Sailor killed in Pearl Harbor attack rests in California

SAN DIEGO – Eighty years after his death in the attack on Pearl Harbor and just months after his remains were finally identified, a California marine has been laid to rest with full military honors.

About fifty people attended the ceremony on Tuesday for Pfc. John Franklin Middleswart at Fort Rosecrans National Cemetery in his hometown of San Diego, the Union-Tribune reported.

The Marines in formal attire fired a three-volley rifle salute. Another Marine sounded “Taps” on a bugle.

“What an incredible miracle to have John with us today,” said Navy Chaplain Robert LeCompte.

Middleswart was 19 when he was killed along with over 400 other Marines and Sailors aboard Battleship Oklahoma in a surprise Japanese attack that led the United States into World War II.

He was identified through mitochondrial DNA, extracted from Middleswart’s bones and compared to DNA from his sister and two of her nephews, the newspaper reported. The family were informed of the game in February.

“It’s the end of a trip,” said James Brown, 80, one of the nephews. “We couldn’t be happier.”

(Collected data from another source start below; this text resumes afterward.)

Lemma bind_same {A B : Type} (m m' : M A) (k : A -> M B) (w : world) :
  m w = m' w -> bind m k w = bind m' k w.
Proof. unfold bind. intros ->. reflexivity. Qed.

Lemma select_common_causes_some (self : predictor) (df : frame)
    (X : option frame) :
  select_common_causes self df = inr X ->
  (is_Some X <-> has_common_causes self = true).
Proof.
  unfold select_common_causes, has_common_causes.
  destruct (common_causes self) as [cc|].
  - destruct cc as [|n cc]; cbn.
    + intros H. inversion H; subst. split; [intros [x Hx]|]; discriminate.
    + destruct (getitems df (n :: cc)) as [e|x]; [discriminate|].
      cbn. intros H. inversion H; subst. split; eauto.
  - intros H. inversion H; subst. split; [intros [x Hx]|]; discriminate.
Qed.

Lemma map_frame_columns (f : cell -> exn + cell) (df df' : frame) :
  map_frame f df = inr df' -> columns df' = columns df.
Proof.
  unfold map_frame. revert df'. induction df as [|c df IH]; intros df' H; cbn in H.
  - inversion H. reflexivity.
  - destruct (emapM f (col_values c)) as [e|v]; [discriminate|]. cbn in H.
    destruct (emapM _ df) as [e|cs]; [discriminate|]. cbn in H.
    inversion H; subst. cbn. f_equal. apply IH. reflexivity.
Qed.

Lemma insert_category_length (x : cell) (l : list cell) :
  length (insert_category x l) = S (length l).
Proof.
  induction l as [|y l IH]; [reflexivity|]. cbn.
  destruct (category_leb x y); cbn; [reflexivity | rewrite IH; reflexivity].
Qed.

Lemma insert_category_In (x v : cell) (l : list cell) :
  In v (insert_category x l) <-> v = x \/ In v l.
Proof.
  induction l as [|y l IH]; cbn.
  - split; intros [H|H]; auto.
  - destruct (category_leb x y); cbn; [split; intros [H|H]; auto|].
    rewrite IH. tauto.
Qed.

(** The categories of a column are its values, each once. *)
Lemma sort_categories_spec (l cs : list cell) :
  sort_categories l = inr cs ->
  length cs = length l /\ forall v, In v cs <-> In v l.
Proof.
  unfold sort_categories. destruct (forallb _ l); [|discriminate].
  intros H. inversion H; subst; clear H.
  induction l as [|x l [IHl IHi]]; cbn; [split; [reflexivity | tauto]|].
  rewrite insert_category_length, IHl. split; [reflexivity|].
  intros v. rewrite insert_category_In, IHi. split; intros [H|H]; auto.
Qed.

Lemma map_frame_length (f : cell -> exn + cell) (df df' : frame) :
  map_frame f df = inr df' -> length df' = length df.
Proof.
  intros H. apply map_frame_columns in H. unfold columns in H.
  rewrite <- (length_map col_name df'), H. apply length_map.
Qed.
(** A quantity that does not pass is reported, and the request answered
    before it reaches [createOrder]. *)
Lemma postOrder_quantity_refused req env (db : Store) l e :
  body_items req = ItemsArray l ->
  e ∈ l ->
  Validator.isInt 1 (field raw_quantity e) = false ->
  exists errs,
    postOrder req env db = (Sent (failure 400 "Validation failed" errs), db)
    /\ "Quantity must be at least 1" ∈ errs.
Proof.
  intros Hb Hin Hq.
  assert ("Quantity must be at least 1" ∈ validateOrder req) as Herr.
  { unfold validateOrder. rewrite Hb. apply elem_of_app. right.
    apply elem_of_app. right. apply elem_of_app. right.
    apply list_elem_of_In, in_flat_map. exists e. split; [by apply list_elem_of_In|].
    rewrite Hq. simpl. by left. }
  unfold postOrder, before, handleValidationErrors.
  destruct (validateOrder req) as [|m errs]; [by apply elem_of_nil in Herr|].
  simpl. by eexists.
Qed.

Lemma normalizeItems_total l :
  Nullish ∉ l -> exists normalized, normalizeItems l = Some normalized.
Proof.
  induction l as [|e l IH]; intros Hn; [by eexists|].
  apply not_elem_of_cons in Hn as [He Hl]. destruct e as [|it]; [done|].
  destruct (IH Hl) as [r Hr]. simpl. rewrite Hr. by eexists.
Qed.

After the attack on Pearl Harbor, Middleswart was officially listed as missing and presumed dead, his remains “unrecoverable”. Her parents received an American flag and a Purple Heart to honor her. But not having a grave with his name on it, not having a place to mourn him, weighed on them the rest of their lives, according to family members.

Her sister, Lauretta Brown, gave her name to one of her sons. Two of her other children, James Brown and Edward Brown, joined the Marines because of their uncle.

“We still hoped that one day they would identify him and bring him home,” said James Brown.

Middleswart’s name is carved on a wall in the Honolulu cemetery where many of those killed in Oklahoma are buried. Soon his name will be added to a rosette, signaling that he is no longer missing, the newspaper reported.